Myosin mutations in hypertrophic cardiomyopathy and functional implications.

Hypertrophic cardiomyopathy (HCM) can be an inherited disorder. Typically, the inheritance is dominant and genetic cases account for about 50% of all patients with this pathology. Four different HCM loci have been mapped to different chromosomes (no. 1, 11, 14 and 15), yet, only one responsible gene has been identified. It is the beta myosin heavy chain gene on chromosome 14, which is expressed in ventricles and in slow skeletal muscle fibers. A large number of missense mutations has been reported which are predominantly located in the globular head region of the beta myosin.

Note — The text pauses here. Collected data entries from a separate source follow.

Lemma wp_take_slot w c s v X i (Q : Z → W → Prop) :
  slab_ok w → slab_at w !! s = Some v → slab_wf w c s v X → 0 ≤ i < ccount c → i ∉ X →
  (∀ w', slab_ok w' → rflags_ w' = rflags_ w →
     slab_live w' = <[page v + i * csz c + 24 := csz c - 24]> (slab_live w) → Q (page v + i * csz c) w') →
  wp (take_slot s i (csz c)) Q w.
Proof.
  intros Hok Hv Hwf Hi HiX HQ. destruct (set_rep _ _ _ (sw_bitmap _ _ _ _ _ Hwf) i Hi) as (b & Hb & Hrep).
  destruct (slot_bounds _ _ _ _ _ _ (so_blocks _ Hok) Hwf Hi) as (k & _ & ? & ? & ? & ?).
  destruct (class_geometry _ (sw_class _ _ _ _ _ Hwf)) as (_ & _ & _ & _ & Hcc & Hcs & _).
  assert (Z.of_nat (size ({[i]} ∪ X)) = 1 + Z.of_nat (size X)) as Esz.
  { rewrite size_union, size_singleton by set_solver. lia. }
  pose proof (size_range ({[i]} ∪ X) (ccount c) ltac:(lia)) as Hle.
  rewrite Esz in Hle. specialize (Hle ltac:(destruct Hrep as (_ & HX & _); exact HX)).
  unfold take_slot. apply wp_bind. eapply wp_load_slab; [done|]. apply wp_bind. eapply wp_lift; [exact Hb|].
  cbn beta iota. apply wp_bind. eapply wp_lift; [done|]. apply wp_bind. unfold store_slab at 1. apply wp_modify.
  apply wp_bind. eapply wp_load_slab; [apply lookup_insert_eq|]. apply wp_bind. unfold store_slab. apply wp_modify.
  apply wp_ret. cbn [page]. rewrite u64_small by (unfold is_u64; nia).
  cbn [slab_at set_slab_at raw_page page bitmap snext object_count free_count].
  rewrite insert_insert_eq, (sw_free _ _ _ _ _ Hwf), u64_small by (unfold is_u64; lia).
  replace (ccount c - Z.of_nat (size X) - 1) with (ccount c - Z.of_nat (size ({[i]} ∪ X))) by lia.
  change (Q (page v + i * csz c) (updated w s (with_slots v b (ccount c - Z.of_nat (size ({[i]} ∪ X)))))).
  assert (slab_ok (updated w s (with_slots v b (ccount c - Z.of_nat (size ({[i]} ∪ X)))))) as Hok'
    by (eapply update_ok; done).
  apply HQ; [done|done|]. apply map_eq. intros p. destruct (decide (p = page v + i * csz c + 24)) as [->|Hne].
  - rewrite lookup_insert_eq.
    set (v' := with_slots v b (ccount c - Z.of_nat (size ({[i]} ∪ X)))) in *.
    assert (slab_wf (updated w s v') c s v' ({[i]} ∪ X)) as Hwf' by (by eapply update_wf).
    pose proof (live_slot _ c s v' _ (lookup_insert_eq _ _ _) Hwf' i Hi) as Hl.
    rewrite bool_decide_eq_true_2 in Hl by set_solver. exact Hl.
  - rewrite lookup_insert_ne by done. eapply (update_elsewhere _ c s v X ({[i]} ∪ X) b); try done. set_solver.
Qed.

Lemma chain_length w c s l : chain w c s l → NoDup l → (length l ≤ size (slab_at w))%nat.
Proof.
  intros Hch Hnd. rewrite <- size_dom, <- (size_list_to_set (C := gset Z) l) by done. apply subseteq_size.
  intros a Ha%elem_of_list_to_set. apply elem_of_dom. clear Hnd.
  revert s Hch. induction l as [|b l IH]; intros s; [set_solver|]. cbn [chain].
  intros (_ & v & Hv & _ & Hch). apply elem_of_cons in Ha as [->|Ha]; [by eexists|by eapply IH].
Qed.

Lemma wp_find_slab w c s l fuel (Q : Z → W → Prop) :
  slab_ok w → chain w c s l → (length l < fuel)%nat → Q 0 w →
  (∀ a v X, slab_at w !! a = Some v → slab_wf w c a v X → a ≠ 0 → free_count v ≠ 0 → Q a w) →
  wp (find_slab fuel s) Q w.
Proof.
  intros Hok. revert s l. induction fuel as [|fuel IH]; intros s l Hch Hlen H0 H1; [lia|]. cbn [find_slab].
  destruct l as [|a l]; cbn [chain] in Hch; [subst s; by apply wp_ret|].
  destruct Hch as (-> & v & Hv & Hh & Hch). destruct (so_slab _ Hok _ _ Hv) as (c' & X & Hwf).
  destruct (sw_self _ _ _ _ _ Hwf) as [k Hk]. destruct (bo_range _ (so_blocks _ Hok) _ _ Hk) as (Ha & _).
  rewrite (proj2 (Z.eqb_neq a 0)) by lia. apply wp_bind. eapply wp_load_slab; [done|].
  destruct (Z.eqb_spec (free_count v) 0); [apply (IH _ l); try done; cbn [length] in Hlen; lia|].
  apply wp_ret. eapply (H1 a v X); try done; [|lia].
  pose proof (sw_headers _ _ _ _ _ Hwf 0) as Hp. rewrite Z.mul_0_l, Z.add_0_r in Hp. rewrite Hp in Hh.
  - by injection Hh as <-.
  - destruct (class_geometry _ (sw_class _ _ _ _ _ Hwf)) as (_ & _ & _ & _ & ? & _). lia.
Qed.

Lemma slab_ok_rflags w f : slab_ok w → slab_ok (set_rflags f w).
Proof.
  intros [? ? Hs ? Hh Hc]. split; try done.
  - intros a v Hv. destruct (Hs a v Hv) as (c & X & [? ? ? ? ? ? ?]). exists c, X. by split.
  - intros h hd Hhd. destruct (Hh h hd Hhd) as [? [?|(v & X & i & Hv & [? ? ? ? ? ? ?] & ?)]]; (split; [done|]).
    + by left.
    + right. exists v, X, i. split; [done|]. split; [by split|done].
  - intros c Hc'. destruct (Hc c Hc') as (s & l & Hs' & Hch & Hnd). exists s, l. split; [done|]. split; [|done].
    eapply chain_mono; [done|done|]. by intros ? ?.
Qed.

Definition alloc_post w n (fl p : Z) w' : Prop :=
  slab_ok w' ∧ rflags_ w' = fl ∧ took (slab_live w) p n (slab_live w').

Lemma not_full w c a v X :
  slab_wf w c a v X → free_count v ≠ 0 →
  ∃ i, bitmap_find_clear (Some (bitmap v)) true = Ret (Some i) ∧ 0 ≤ i < ccount c ∧ i ∉ X.
Proof.
  intros Hwf Hf. rewrite (sw_free _ _ _ _ _ Hwf) in Hf. pose proof (wf_size _ _ _ _ _ Hwf) as Hle.
  destruct (find_rep _ _ _ (sw_bitmap _ _ _ _ _ Hwf)) as ([i|] & Hr & Hi).
  - exists i. naive_solver.
  - exfalso. destruct (class_geometry _ (sw_class _ _ _ _ _ Hwf)) as (_ & _ & _ & _ & ? & _).
    assert (list_to_set (seqZ 0 (ccount c)) ⊆ X) as Hs%subseteq_size.
    { intros j Hj%elem_of_list_to_set%elem_of_seqZ. apply Hi. lia. }
    rewrite size_list_to_set, length_seqZ in Hs by apply NoDup_seqZ. lia.
Qed.

Lemma wp_alloc_from w c a v X n fl irq :
  slab_ok w → slab_at w !! a = Some v → slab_wf w c a v X → a ≠ 0 → free_count v ≠ 0 →
  n + 24 ≤ csz c → irq_load irq (rflags_ w) = fl →
  wp (alloc_from c irq a) (alloc_post w n fl) w.
Proof.
  intros Hok Hv Hwf Ha Hf Hn Hfl. unfold alloc_from. rewrite (proj2 (Z.eqb_neq a 0)) by done.
  apply wp_bind, wp_bind. eapply wp_load_slab; [done|]. apply wp_ret.
  rewrite (proj2 (Z.eqb_neq _ 0)) by done. destruct (not_full _ _ _ _ _ Hwf Hf) as (i & Hr & Hi & HiX).
  apply wp_bind. unfold find_clear at 1. apply wp_bind. eapply wp_load_slab; [done|]. eapply wp_lift; [exact Hr|].
  apply wp_bind, wp_ret. cbn beta iota.
  pose proof (sw_class _ _ _ _ _ Hwf) as Hc. destruct (class_geometry _ Hc) as (Ecs & _ & _ & _ & _ & Hcs & _).
  apply wp_bind. eapply wp_lift; [exact Ecs|]. apply wp_bind. eapply wp_take_slot; try done.
  intros w' Hok' Hrf Hl. apply wp_bind. unfold irq_back. apply wp_modify, wp_ret.
  destruct (slot_bounds _ _ _ _ _ _ (so_blocks _ Hok) Hwf Hi) as (k & _ & ? & ? & ? & ?).
  unfold SIZEOF_OBJECT_HEADER. rewrite u64_small by (unfold is_u64; lia).
  split; [by apply slab_ok_rflags|]. split; [cbn; by rewrite Hrf|]. right. exists (csz c - 24).
  assert (slab_live w !! (page v + i * csz c + 24) = None) as Hnone.
  { rewrite (live_slot _ c a v X) by done. by rewrite bool_decide_eq_false_2. }
  split_and!; try done; try lia.
  pose proof (fresh_room _ _ _ Hok (sw_headers _ _ _ _ _ Hwf i Hi) Hnone) as Hfr.
  unfold room in Hfr. cbn [class_idx] in Hfr. by rewrite class_not_big in Hfr.
Qed.

(** *** Large blocks *)
Section big.
Context (w : W) (a : A) (h k : Z).
Context (Hok : slab_ok w) (Hal : al_ok a) (Hb : blocks_ok (al_live a)) (Hk : 24 < k).
Context (Hnone : al_live (below w) !! h = None) (Hf : block_fresh h k (al_live (below w)))
  (Hl : al_live a = <[h := k]> (al_live (below w))).
Let hd := MkHeader SLAB_MAGIC SLAB_BIG_CLASS 0.
Let w1 := set_below a w.
Let w2 := set_header_at (<[h := hd]> (header_at w)) w1.

Lemma big_apart h' hd' : header_at w !! h' = Some hd' → h + k ≤ h' ∨ h' + room w hd' h' ≤ h.
Proof using Hok Hf.
  intros Hh. destruct (header_block _ _ _ Hok Hh) as (q & j & Hq & ? & ? & ? & _). destruct (Hf _ _ Hq); lia.
Qed.
Lemma big_header_none : header_at w !! h = None.
Proof using Hok Hf Hk.
  destruct (header_at w !! h) as [hd'|] eqn:E; [|done].
  destruct (header_block _ _ _ Hok E) as (_ & _ & _ & _ & _ & ? & _). destruct (big_apart _ _ E); lia.
Qed.
Lemma big_live_in : live_in w w2.
Proof using Hnone Hl. intros q j Hq. cbn. rewrite Hl, lookup_insert_ne by congruence. done. Qed.
Lemma big_headers_in : headers_in w w2.
Proof using Hok Hf Hk.
  intros h' hd' Hh. cbn. rewrite lookup_insert_ne; [done|]. intros <-. by rewrite big_header_none in Hh.
Qed.

Lemma big_ok : slab_ok w2.
Proof using Hok Hal Hb Hk Hnone Hf Hl laws_A.
  pose proof big_live_in as Hin. pose proof big_headers_in as Hhi.
  pose proof Hok as [_ _ Hs Hr Hh Hc]. split; [done|done| |done| |].
  - intros b v Hv. destruct (Hs b v Hv) as (c & X & Hwf). exists c, X. by eapply wf_mono.
  - intros h' hd'. cbn [header_at w2 set_header_at]. intros [[<- <-]|[_ Hh']]%lookup_insert_Some.
    + split; [done|]. left. split; [done|]. split; [exists k; split; [|done]; cbn; by rewrite Hl, lookup_insert_eq|].
      intros b v Hv. destruct (Hs b v Hv) as (c & X & Hwf). destruct (sw_self _ _ _ _ _ Hwf) as [j Hj].
      destruct (slab_raw_live _ _ _ Hok Hv) as [j' Hj']. split; congruence.
    + destruct (Hh _ _ Hh') as [Hm [(Hbig & (j & Hj & ?) & Hn)|(v & X & i & Hv & Hwf & ?)]]; (split; [done|]).
      * left. split; [done|]. split; [|done]. exists j. split; [by apply Hin|done].
      * right. exists v, X, i. split; [done|]. split; [by eapply wf_mono|done].
  - intros c Hc'. destruct (Hc c Hc') as (s & l & Hs' & Hch & Hnd). exists s, l. split; [done|]. split; [|done].
    by eapply chain_mono.
Qed.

An apparent hot spot of mutation has been detected within exon 13 of the gene, corresponding to amino acid position 403. Although the functional consequences of the various mutations for the activity of beta myosin are not known, by inference and on the basis of published data, it may be suggested that a mutation in position 403 affects the myosin-actin dissociation in the contractile cycle. Despite our knowledge of mutations in the myosin gene, and of many of the pathological sequelas, there still is insufficient information which precludes unequivocal conclusions on the molecular mechanisms by which the pathogenesis of the myosin deficient heart develops. Molecular biology and genetics should help to define the determinants of this disease.